Not surprisingly, developing countries have been generally reluctant to participate in ecolabelling initiatives. They have highlighted the embedded protectionist elements of some of these initiatives, and the naiveté of some standards in assuming that certain models of environmental management can be exported tout court to the South. This reluctance has been counteracted with assurances of transparency, non- discrimination and technical assistance. In essence, ecolabels are assumed to be ‘good for the global commons’ and their justification has been offered within a discourse of science, objectivity, independent certification, transparency and systems management. As long as market-based mechanisms of ensuring sustainability, such as ecolabels, are seen as ‘neutral’, larger politico-economic factors, market structures and the role of special interests and expert knowledge will remain in the twilight.

The Maritime Stewardship Council (MSC) initiative has offered more sophisticated fish suppliers a way of increasing their visibility in the market place under the guise of sustainability, alongside other ‘new wave’ sustainability certification schemes, such as Forestry Stewardship Council (FSC) certified timber (Klooster 2005; Taylor 2005) and Utz Kapeh and Rainforest Alliance-certified coffees (Giovannucci and Ponte 2005). These schemes, while offering preferred supplier status to certified suppliers, are expensive to comply with and rarely offer a premium. In time, the standards that underpin them may become the new ‘minimum standards’ for the market, effectively redesigning the nature of market access. This has happened, for example, to voluntary food safety and good agricultural practice standards such as EUREP-GAP.

‘Old wave’ coffee certification schemes, such as fair trade and organics, instead offer premiums over non-certified coffees at the production level. Fair trade attempts to address some of the inequalities that are built within the trading system itself. The organic movement questions the very nature of an industrial approach to agriculture. In both cases, however, these ‘radical’ challenges seem to be on the wane (Guthman 2002; Raynolds 2002; 2004; Raynolds, Murray and Taylor 2004; Taylor 2005) in the name of commercial success. This has happened in parallel to a general move from a holistic and hands-on engagement with suppliers and towards more hands-off, auditable, systemic and managerial approaches to sustainability (Daviron and Ponte 2005). In these approaches, expert knowledge has come to play an increasingly important role. Scientists (marine biologists in the case of MSC) and systems managers are key actors. Social scientists and even economists are relatively marginalised. At the same time, activists are ‘expertised’. If shortcomings arise, they can be fixed technically and managerially.

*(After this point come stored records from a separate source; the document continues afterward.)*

Record settled (n : Z) (rows : list proc_row) (u : Z) (cov : list (string * Z)) : Prop := {
  st_keys : dkeys cov = COVERAGE_KEYS;
  st_seen : count "pids_seen" cov = n;
  st_sum : count "stat_unreadable" cov + count "stat_unparseable" cov + count "kernel_thread" cov
           + count "vanished" cov + Z.of_nat (length rows) = n;
  st_owner : count "owner_unresolved" cov = nameless rows;
  st_exe : count "exe_unreadable" cov = exeless rows;
  st_parent : count "parent_unresolved" cov = u;
}.

Lemma tally_settled n rows cov : tally n rows 0 0 0 cov -> settled n rows 0 cov.
Proof. intros [? ? ? ? ? ?]. split; try done; lia. Qed.

Lemma resolve_parent_covered r p P : hoare (covered P) (_resolve_parent_direct r p) (or_raises (fun _ => covered P)).
Proof.
  unfold _resolve_parent_direct. reading. intros raw. cbv zeta. reading. intros x. by apply hoare_ret.
Qed.

Lemma enrich_parent_settled r d row n rows u :
  hoare (covered (settled n rows u)) (enrich_parent r d row)
    (or_raises (fun re s => re.1 = row /\ covered (settled n rows (u + (if decide (parent_comm re.2 = None) then 1 else 0))) s)).
Proof.
  unfold enrich_parent.
  eapply or_raises_bind with (R := fun _ => covered (settled n rows u)).
  { destruct (dget _ _); [by apply hoare_ret | apply resolve_parent_covered]. }
  intros [cm x].
  eapply or_raises_bind with (R := fun _ => covered (settled n rows (u + (if decide (cm = None) then 1 else 0)))).
  - destruct cm; cbn; [apply hoare_ret; intros ? ?; by rewrite Z.add_0_r|].
    eapply hoare_post; [apply bump_covered with (Q := settled n rows (u + 1))|].
    + intros cov [-> _ _ _ _ _]. unfold COVERAGE_KEYS. set_solver.
    + intros cov [K S T O E P]. split; [apply dkeys_bump; [unfold COVERAGE_KEYS; set_solver | done] | ..];
        rewrite !count_dset; keys; try done; lia.
    + by intros r' s [-> Hs].
  - intros _. apply hoare_ret. intros s Hs. done.
Qed.

Lemma orphaned_snoc out re : orphaned (out ++ [re]) = orphaned out + (if decide (parent_comm re.2 = None) then 1 else 0).
Proof. unfold orphaned. rewrite filter_snoc, length_app. case_decide; cbn; lia. Qed.

Lemma enrich_parents_settled r d rows n all out :
  hoare (covered (settled n all (orphaned out)))
    (foldM (fun out row => bind (enrich_parent r d row) (fun e => ret (out ++ [e]))) out rows)
    (or_raises (fun out' s => covered (settled n all (orphaned out')) s /\ map fst out' = map fst out ++ rows)).
Proof.
  revert out. induction rows as [|row rows IH]; intros out; cbn [foldM].
  - apply hoare_ret. intros s Hs. cbn. by rewrite app_nil_r.
  - eapply or_raises_bind with (R := fun out' s => covered (settled n all (orphaned out')) s /\ map fst out' = map fst out ++ [row]).
    + eapply or_raises_bind; [apply enrich_parent_settled|]. intros re. apply hoare_ret.
      intros s [<- Hs]. cbn. rewrite orphaned_snoc, map_app. done.
    + intros out'. apply hoare_pure. intros E. eapply hoare_post; [apply IH|].
      intros [out''|e] s; [|done]. cbn. rewrite E, <- app_assoc. done.
Qed.

(** C19. Every process of a census is accounted for: [pids_seen] counts the numeric entries of
    the /proc listing, it is the number of rows plus the processes whose stat was unreadable or
    unparseable, the kernel threads and those that vanished, and the three other counts say how
    many rows lack an owner name, an executable or a parent name. *)
Theorem scan_accounts r s rows s' :
  scan_processes r s = (Ok rows, s') ->
  let c key := count key (coverage s') in
  let base := map fst rows in
  c "pids_seen" = numeric (default [] (listdir (r_proc r) (host s)).1)
  /\ c "pids_seen" = Z.of_nat (length rows) + c "stat_unreadable" + c "stat_unparseable" + c "kernel_thread" + c "vanished"
  /\ c "owner_unresolved" = nameless base
  /\ c "exe_unreadable" = exeless base
  /\ c "parent_unresolved" = orphaned rows.
Proof.
  intros E c base.
  set (n := numeric (default [] (listdir (r_proc r) (host s)).1)).
  assert (Hs : covered (settled n base (orphaned rows)) s').
  { unfold scan_processes, bind, modify in E. cbn in E. unfold on_host, zoom, ask in E. cbn in E.
    subst n. destruct (listdir (r_proc r) (host s)) as [[es|] w] eqn:El; cbn in E.
    2: { injection E as <- <-. cbn. by split. }
    match type of E with context [foldM ?f ?b es ?s0] =>
      pose proof (scan_entries_added r (page_size / 1024) es 0 [] s0) as Hes;
      destruct (foldM f b es s0) as [[rs|e] s1] eqn:Ef; [|done] end.
    cbn in Hes. assert (Ht : tally (numeric es) rs 0 0 0 (coverage s1)) by by apply Hes.
    unfold _enrich_parents in E.
    pose proof (enrich_parents_settled r (by_pid rs) rs (numeric es) rs [] s1) as Hen.
    destruct (foldM _ _ rs s1) as [[out|e] s2] eqn:Eo in *; [|done]. injection E as <- <-.
    destruct Hen as [Hen Eb]; [by apply tally_settled|]. cbn in Eb. subst base. rewrite Eb. exact Hen. }
  destruct Hs as [K S T O X P]. subst c base. split_and!; try done.
  rewrite length_map in T. lia.
Qed.
End Counting.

But systemic compliance masks as much as it reveals. For example, the arrest of a vessel that fished illegal quantities of by-catch is a positive indicator for MSC in terms of fisheries control, monitoring and compliance. But the underlying cause of by-catch fishing (assuring the financial viability of a fishing company) is not addressed. The ritual of verification is used to reconcile the contrasting objectives of ensuring both conservation and financial viability. In similar ways, in the Ugandan Nile perch industry, important chunks of the regulatory and monitoring system on fish safety exist only on paper. The food safety assurance system there allows the achievement of a series of contradictory objectives: to facilitate efficient logistics and ensure food safety; to match market demand and take care of sustainability; to implement a top- down food safety monitoring system and a bottom-up fisheries co-management system. This means that at least some food safety-related operations have to be carried out as ‘rituals of verification’ (Ponte 2005; 2007; Power 1997). Thus, conformity to systems performance and specific rules becomes more important than achieving the stated objectives of ‘sustainability’, safe food or fair trade. Principles are being ‘chocked’ by managerial rules and demands, although a counter- movement may be detectable in the auditing profession to go ‘back to principles’. Verification in particular is explicitly constructed as a pedagogical exercise. It is not meant to exclude, but to teach management and better conformity. This is implicit in

the nature of auditing (Power 1997), but does not bode well for actually achieving ‘sustainability’.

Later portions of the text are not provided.